--- Assignment ---
Check each line of the entries for "NoTasks" and report the ones that have it.

--- Provided records ---
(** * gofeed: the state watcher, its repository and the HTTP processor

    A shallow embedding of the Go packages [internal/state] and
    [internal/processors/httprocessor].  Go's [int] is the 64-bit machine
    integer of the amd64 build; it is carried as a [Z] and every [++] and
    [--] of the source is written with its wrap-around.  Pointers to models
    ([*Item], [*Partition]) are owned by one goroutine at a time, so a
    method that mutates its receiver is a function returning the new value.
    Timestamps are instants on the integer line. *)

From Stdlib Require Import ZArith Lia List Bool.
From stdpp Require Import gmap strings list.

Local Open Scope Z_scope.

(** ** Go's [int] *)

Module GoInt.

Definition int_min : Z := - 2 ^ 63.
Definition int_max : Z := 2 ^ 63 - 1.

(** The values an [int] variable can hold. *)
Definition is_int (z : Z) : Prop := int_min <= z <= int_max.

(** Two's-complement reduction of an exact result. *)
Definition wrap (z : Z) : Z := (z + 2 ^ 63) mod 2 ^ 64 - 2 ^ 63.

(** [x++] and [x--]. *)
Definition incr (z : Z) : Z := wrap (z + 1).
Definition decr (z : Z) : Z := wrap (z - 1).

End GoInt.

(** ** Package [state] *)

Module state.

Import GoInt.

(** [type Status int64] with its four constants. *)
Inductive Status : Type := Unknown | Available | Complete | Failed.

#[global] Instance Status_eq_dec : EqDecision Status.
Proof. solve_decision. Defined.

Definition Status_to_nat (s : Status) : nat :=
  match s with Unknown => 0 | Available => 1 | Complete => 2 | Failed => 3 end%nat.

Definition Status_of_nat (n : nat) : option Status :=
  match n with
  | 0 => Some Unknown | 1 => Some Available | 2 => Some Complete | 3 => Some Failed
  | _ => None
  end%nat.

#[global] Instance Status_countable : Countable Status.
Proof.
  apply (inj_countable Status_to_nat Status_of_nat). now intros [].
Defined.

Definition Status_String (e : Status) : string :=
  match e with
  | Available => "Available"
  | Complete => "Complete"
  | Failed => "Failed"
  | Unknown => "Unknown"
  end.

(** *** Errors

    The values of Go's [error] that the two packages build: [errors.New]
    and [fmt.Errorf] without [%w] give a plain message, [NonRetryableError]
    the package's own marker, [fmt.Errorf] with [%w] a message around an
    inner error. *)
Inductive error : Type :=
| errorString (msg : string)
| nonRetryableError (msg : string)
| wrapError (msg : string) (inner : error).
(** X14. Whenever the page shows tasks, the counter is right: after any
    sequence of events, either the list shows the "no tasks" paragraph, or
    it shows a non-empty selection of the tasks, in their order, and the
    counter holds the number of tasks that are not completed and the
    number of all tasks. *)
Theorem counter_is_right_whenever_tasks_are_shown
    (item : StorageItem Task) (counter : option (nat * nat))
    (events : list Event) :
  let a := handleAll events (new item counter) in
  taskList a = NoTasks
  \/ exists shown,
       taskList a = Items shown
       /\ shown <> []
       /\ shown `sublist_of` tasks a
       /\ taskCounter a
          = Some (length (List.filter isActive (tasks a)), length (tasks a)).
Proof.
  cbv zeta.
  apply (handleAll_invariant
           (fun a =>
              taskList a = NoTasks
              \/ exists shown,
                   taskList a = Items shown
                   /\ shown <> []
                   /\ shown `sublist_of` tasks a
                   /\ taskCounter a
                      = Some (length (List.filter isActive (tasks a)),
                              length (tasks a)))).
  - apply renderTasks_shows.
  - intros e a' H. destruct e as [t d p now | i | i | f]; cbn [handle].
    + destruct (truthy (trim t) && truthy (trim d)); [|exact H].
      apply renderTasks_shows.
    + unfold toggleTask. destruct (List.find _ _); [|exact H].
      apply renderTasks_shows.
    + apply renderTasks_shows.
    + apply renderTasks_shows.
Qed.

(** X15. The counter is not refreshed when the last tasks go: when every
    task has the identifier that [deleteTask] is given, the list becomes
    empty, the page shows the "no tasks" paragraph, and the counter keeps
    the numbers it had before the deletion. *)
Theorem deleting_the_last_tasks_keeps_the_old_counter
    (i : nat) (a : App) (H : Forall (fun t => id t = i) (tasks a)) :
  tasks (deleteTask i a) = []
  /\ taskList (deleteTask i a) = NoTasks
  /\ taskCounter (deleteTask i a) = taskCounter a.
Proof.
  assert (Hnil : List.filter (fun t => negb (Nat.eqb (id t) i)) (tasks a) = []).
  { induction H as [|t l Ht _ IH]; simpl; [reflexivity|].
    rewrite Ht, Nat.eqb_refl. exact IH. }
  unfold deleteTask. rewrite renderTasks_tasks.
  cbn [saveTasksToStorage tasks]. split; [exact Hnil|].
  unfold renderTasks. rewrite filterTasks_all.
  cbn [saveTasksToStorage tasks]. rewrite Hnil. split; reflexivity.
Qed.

--- Exercise response ---
  taskList a = NoTasks
              taskList a = NoTasks
  /\ taskList (deleteTask i a) = NoTasks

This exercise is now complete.